[Saved entries]
•••••

Lemma sim_parents c cm : to_commit c = Some cm →
  (∃ x y m, c = GenNode 1 (x :: y :: GenLeaf (inl m) :: cm_TreeHash cm :: cm_ParentHashes cm)).
Proof.
  destruct c as [|[|[|i]] [|x [|y [|[[m|]|] [|t ps]]]]]; try done. intros [= <-]. by exists x, y, m.
Qed.
Lemma sim_ancestor_spec refs a c : sim_ancestor a c = true ↔ rtc (parent_of (sim_bare refs)) a c.
Proof.
  assert (Hself : ∀ c, sim_ancestor c c = true) by (intros []; cbn; by rewrite bool_decide_true).
  assert (Hroot : ∀ c, c = a → rtc (parent_of (sim_bare refs)) a c) by (intros ? ->; constructor).
  split.
  - revert c. fix IH 1. intros [l|i l].
    { cbn. rewrite orb_false_r, bool_decide_eq_true. intros Ha. by apply Hroot. }
    destruct i as [|[|i]].
    1,3: cbn; rewrite orb_false_r, bool_decide_eq_true; intros Ha; by apply Hroot.
    destruct l as [|x [|y [|[[m|z]|i l] [|t ps]]]].
    all: try (cbn; rewrite orb_false_r, bool_decide_eq_true; intros Ha; by apply Hroot).
    cbn. rewrite orb_true_iff, bool_decide_eq_true. intros [Ha|Hps]; [by apply Hroot|].
    assert (Hpar : ∃ p, p ∈ ps ∧ rtc (parent_of (sim_bare refs)) a p).
    { induction ps as [|p ps IHps]; [done|]. cbn in Hps. apply orb_true_iff in Hps as [Hp|Hps].
      - exists p. split; [left|by apply IH].
      - destruct (IHps Hps) as (q & Hq & Hr). exists q. by split; [right|]. }
    destruct Hpar as (p & Hp & Hr). eapply rtc_r; [exact Hr|]. eexists. by split; [reflexivity|].
  - intros Hr. refine (rtc_ind_r (λ c, sim_ancestor a c = true) a (Hself a) _ c Hr). intros c1 c2 _ [cm [Ho Hp]] IH.
    apply sim_object_commit, sim_parents in Ho as (x & y & m & ->). cbn. apply orb_true_iff. right.
    apply existsb_exists. exists c1. split; [by apply list_elem_of_In|done].
Qed.

Lemma sim_content_tree es : sim_content (of_tree es) = GTree es.
Proof.
  change (sim_content (of_tree es)) with (match to_tree (of_tree es) with Some es => GTree es | None => GBlob "" end : gobject sim_world).
  by rewrite to_of_tree.
Qed.
Lemma sim_repo (w : sim_world) p B : sim_bare <$> w !! p = Some B → ∃ refs, w !! p = Some refs ∧ B = sim_bare refs.
Proof. intros (refs & Hw & ->)%fmap_Some. by exists refs. Qed.
Lemma Split_path k : key_ok k → k ≠ [] → Split (Join k "/") "/" = k.
Proof. intros Hk Hne. apply Split_Join; [|done]. eapply Forall_impl; [exact Hk|]. by intros n (_ & _ & _ & ?). Qed.
Lemma Join_empty k : key_ok k → Join k "/" = "" → k = [].
Proof.
  destruct k as [|n [|m k]]; intros Hk Hj; [done| |].
  - apply Forall_cons in Hk as [[Hn _] _]. by destruct n.
  - exfalso. apply Forall_cons in Hk as [[Hn _] _]. unfold Join in Hj. rewrite concat_cons in Hj by done. by destruct n.
Qed.
Lemma sim_tree_file (t : string * sim_hash) k (w : sim_world) : key_ok k →
  tree_File (W := sim_world) t (Join k "/") w = match sim_find t.2 k with
    | Some h => match sim_blob h with Some s => (Ok s, w) | None => (Err (plainError "file not found"), w) end
    | None => (Err (plainError "file not found"), w) end.
Proof.
  intros Hk. cbn [tree_File sim_disk]. destruct (String.eqb_spec (Join k "/") "") as [Hj|Hj].
  - by rewrite (Join_empty k Hk Hj).
  - rewrite Split_path by (try done; by intros ->). destruct (sim_find t.2 k) as [h|]; [|done]. by destruct (sim_blob h).
Qed.

#[export, program] Instance sim_disk_laws : GitDiskLaws sim_world := {|
  repos w p := sim_bare <$> w !! p;
  repo_path r := r; tree_repo t := t.1; tree_hash t := t.2;
  content := sim_content |}.
Next Obligation.
  intros p w B (refs & Hw & ->)%sim_repo. exists p. split; [|done]. cbn. unfold sim_found. by rewrite Hw.
Qed.
Next Obligation.
  intros r n b w B h (refs & Hw & ->)%sim_repo Hn. cbn in *. unfold sim_ref. by rewrite Hw, Hn.
Qed.
Next Obligation.
  intros r n b w B (refs & Hw & ->)%sim_repo Hn. cbn in *. unfold sim_ref. rewrite Hw, Hn. by eexists.
Qed.
Next Obligation.
  intros r n h w B (refs & Hw & ->)%sim_repo. cbn in *. unfold with_refs. rewrite Hw. eexists. split; [done|].
  intros p. case_decide as Hp; [by rewrite Hp, lookup_insert_eq|by rewrite lookup_insert_ne].
Qed.
Next Obligation.
  intros r h w B es (refs & Hw & ->)%sim_repo Ho. exists h. split; [done|]. cbn in *. by rewrite (sim_object_tree h es Ho).
Qed.
Next Obligation.
  intros r h w B c (refs & Hw & ->)%sim_repo Ho. cbn in *. by rewrite (sim_object_commit h c Ho).
Qed.
Next Obligation.
  intros r enc w B (refs & Hw & ->)%sim_repo. exists enc, w, (sim_bare refs). split_and!; try done. cbn. by rewrite Hw.
Qed.
Next Obligation.
  intros es Hes. exists (of_tree es). cbn. rewrite (proj2 (in_order_canonical es) Hes). split; [done|].
  apply sim_content_tree.
Qed.
Next Obligation.
  intros es Hes. cbn. destruct (in_order es) eqn:Ho; [|by eexists]. by apply in_order_canonical in Ho.
Qed.
Next Obligation.
  intros c. exists (of_commit c). split; [done|]. by destruct c as [[] [] ? ? ?].
Qed.
Next Obligation.
  intros r a c w B (refs & Hw & ->)%sim_repo _. exists (sim_ancestor a c). split; [done|]. apply sim_ancestor_spec.
Qed.
Next Obligation. intros w. by exists 0%Z. Qed.
Next Obligation. intros r c w B Hw Hs. by eexists. Qed.
Next Obligation.
  intros t k m h s w B Hk (refs & Hw & ->)%sim_repo Hf Hb. exists s. split; [|done]. rewrite sim_tree_file by done.
  rewrite <- (sim_file_in refs). cbn in *. rewrite Hf. cbn. by rewrite (sim_object_blob h s Hb).
Qed.
Next Obligation.
  intros t k w B Hk (refs & Hw & ->)%sim_repo Hf. exists (plainError "file not found"). split; [|done].
  rewrite sim_tree_file by done. rewrite <- (sim_file_in refs). cbn in *. by rewrite Hf.
Qed.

•••••

Prompt
Would you please copy every line of the data exactly?

Output of the exercise
Lemma sim_parents c cm : to_commit c = Some cm →
  (∃ x y m, c = GenNode 1 (x :: y :: GenLeaf (inl m) :: cm_TreeHash cm :: cm_ParentHashes cm)).
Proof.
  destruct c as [|[|[|i]] [|x [|y [|[[m|]|] [|t ps]]]]]; try done. intros [= <-]. by exists x, y, m.
Qed.
Lemma sim_ancestor_spec refs a c : sim_ancestor a c = true ↔ rtc (parent_of (sim_bare refs)) a c.
Proof.
  assert (Hself : ∀ c, sim_ancestor c c = true) by (intros []; cbn; by rewrite bool_decide_true).
  assert (Hroot : ∀ c, c = a → rtc (parent_of (sim_bare refs)) a c) by (intros ? ->; constructor).
  split.
  - revert c. fix IH 1. intros [l|i l].
    { cbn. rewrite orb_false_r, bool_decide_eq_true. intros Ha. by apply Hroot. }
    destruct i as [|[|i]].
    1,3: cbn; rewrite orb_false_r, bool_decide_eq_true; intros Ha; by apply Hroot.
    destruct l as [|x [|y [|[[m|z]|i l] [|t ps]]]].
    all: try (cbn; rewrite orb_false_r, bool_decide_eq_true; intros Ha; by apply Hroot).
    cbn. rewrite orb_true_iff, bool_decide_eq_true. intros [Ha|Hps]; [by apply Hroot|].
    assert (Hpar : ∃ p, p ∈ ps ∧ rtc (parent_of (sim_bare refs)) a p).
    { induction ps as [|p ps IHps]; [done|]. cbn in Hps. apply orb_true_iff in Hps as [Hp|Hps].
      - exists p. split; [left|by apply IH].
      - destruct (IHps Hps) as (q & Hq & Hr). exists q. by split; [right|]. }
    destruct Hpar as (p & Hp & Hr). eapply rtc_r; [exact Hr|]. eexists. by split; [reflexivity|].
  - intros Hr. refine (rtc_ind_r (λ c, sim_ancestor a c = true) a (Hself a) _ c Hr). intros c1 c2 _ [cm [Ho Hp]] IH.
    apply sim_object_commit, sim_parents in Ho as (x & y & m & ->). cbn. apply orb_true_iff. right.
    apply existsb_exists. exists c1. split; [by apply list_elem_of_In|done].
Qed.

Lemma sim_content_tree es : sim_content (of_tree es) = GTree es.
Proof.
  change (sim_content (of_tree es)) with (match to_tree (of_tree es) with Some es => GTree es | None => GBlob "" end : gobject sim_world).
  by rewrite to_of_tree.
Qed.
Lemma sim_repo (w : sim_world) p B : sim_bare <$> w !! p = Some B → ∃ refs, w !! p = Some refs ∧ B = sim_bare refs.
Proof. intros (refs & Hw & ->)%fmap_Some. by exists refs. Qed.
Lemma Split_path k : key_ok k → k ≠ [] → Split (Join k "/") "/" = k.
Proof. intros Hk Hne. apply Split_Join; [|done]. eapply Forall_impl; [exact Hk|]. by intros n (_ & _ & _ & ?). Qed.
Lemma Join_empty k : key_ok k → Join k "/" = "" → k = [].
Proof.
  destruct k as [|n [|m k]]; intros Hk Hj; [done| |].
  - apply Forall_cons in Hk as [[Hn _] _]. by destruct n.
  - exfalso. apply Forall_cons in Hk as [[Hn _] _]. unfold Join in Hj. rewrite concat_cons in Hj by done. by destruct n.
Qed.
Lemma sim_tree_file (t : string * sim_hash) k (w : sim_world) : key_ok k →
  tree_File (W := sim_world) t (Join k "/") w = match sim_find t.2 k with
    | Some h => match sim_blob h with Some s => (Ok s, w) | None => (Err (plainError "file not found"), w) end
    | None => (Err (plainError "file not found"), w) end.
Proof.
  intros Hk. cbn [tree_File sim_disk]. destruct (String.eqb_spec (Join k "/") "") as [Hj|Hj].
  - by rewrite (Join_empty k Hk Hj).
  - rewrite Split_path by (try done; by intros ->). destruct (sim_find t.2 k) as [h|]; [|done]. by destruct (sim_blob h).
Qed.

#[export, program] Instance sim_disk_laws : GitDiskLaws sim_world := {|
  repos w p := sim_bare <$> w !! p;
  repo_path r := r; tree_repo t := t.1; tree_hash t := t.2;
  content := sim_content |}.
Next Obligation.
  intros p w B (refs & Hw & ->)%sim_repo. exists p. split; [|done]. cbn. unfold sim_found. by rewrite Hw.
Qed.
Next Obligation.
  intros r n b w B h (refs & Hw & ->)%sim_repo Hn. cbn in *. unfold sim_ref. by rewrite Hw, Hn.
Qed.
Next Obligation.
  intros r n b w B (refs & Hw & ->)%sim_repo Hn. cbn in *. unfold sim_ref. rewrite Hw, Hn. by eexists.
Qed.
Next Obligation.
  intros r n h w B (refs & Hw & ->)%sim_repo. cbn in *. unfold with_refs. rewrite Hw. eexists. split; [done|].
  intros p. case_decide as Hp; [by rewrite Hp, lookup_insert_eq|by rewrite lookup_insert_ne].
Qed.
Next Obligation.
  intros r h w B es (refs & Hw & ->)%sim_repo Ho. exists h. split; [done|]. cbn in *. by rewrite (sim_object_tree h es Ho).
Qed.
Next Obligation.
  intros r h w B c (refs & Hw & ->)%sim_repo Ho. cbn in *. by rewrite (sim_object_commit h c Ho).
Qed.
Next Obligation.
  intros r enc w B (refs & Hw & ->)%sim_repo. exists enc, w, (sim_bare refs). split_and!; try done. cbn. by rewrite Hw.
Qed.
Next Obligation.
  intros es Hes. exists (of_tree es). cbn. rewrite (proj2 (in_order_canonical es) Hes). split; [done|].
  apply sim_content_tree.
Qed.
Next Obligation.
  intros es Hes. cbn. destruct (in_order es) eqn:Ho; [|by eexists]. by apply in_order_canonical in Ho.
Qed.
Next Obligation.
  intros c. exists (of_commit c). split; [done|]. by destruct c as [[] [] ? ? ?].
Qed.
Next Obligation.
  intros r a c w B (refs & Hw & ->)%sim_repo _. exists (sim_ancestor a c). split; [done|]. apply sim_ancestor_spec.
Qed.
Next Obligation. intros w. by exists 0%Z. Qed.
Next Obligation. intros r c w B Hw Hs. by eexists. Qed.
Next Obligation.
  intros t k m h s w B Hk (refs & Hw & ->)%sim_repo Hf Hb. exists s. split; [|done]. rewrite sim_tree_file by done.
  rewrite <- (sim_file_in refs). cbn in *. rewrite Hf. cbn. by rewrite (sim_object_blob h s Hb).
Qed.
Next Obligation.
  intros t k w B Hk (refs & Hw & ->)%sim_repo Hf. exists (plainError "file not found"). split; [|done].
  rewrite sim_tree_file by done. rewrite <- (sim_file_in refs). cbn in *. by rewrite Hf.
Qed.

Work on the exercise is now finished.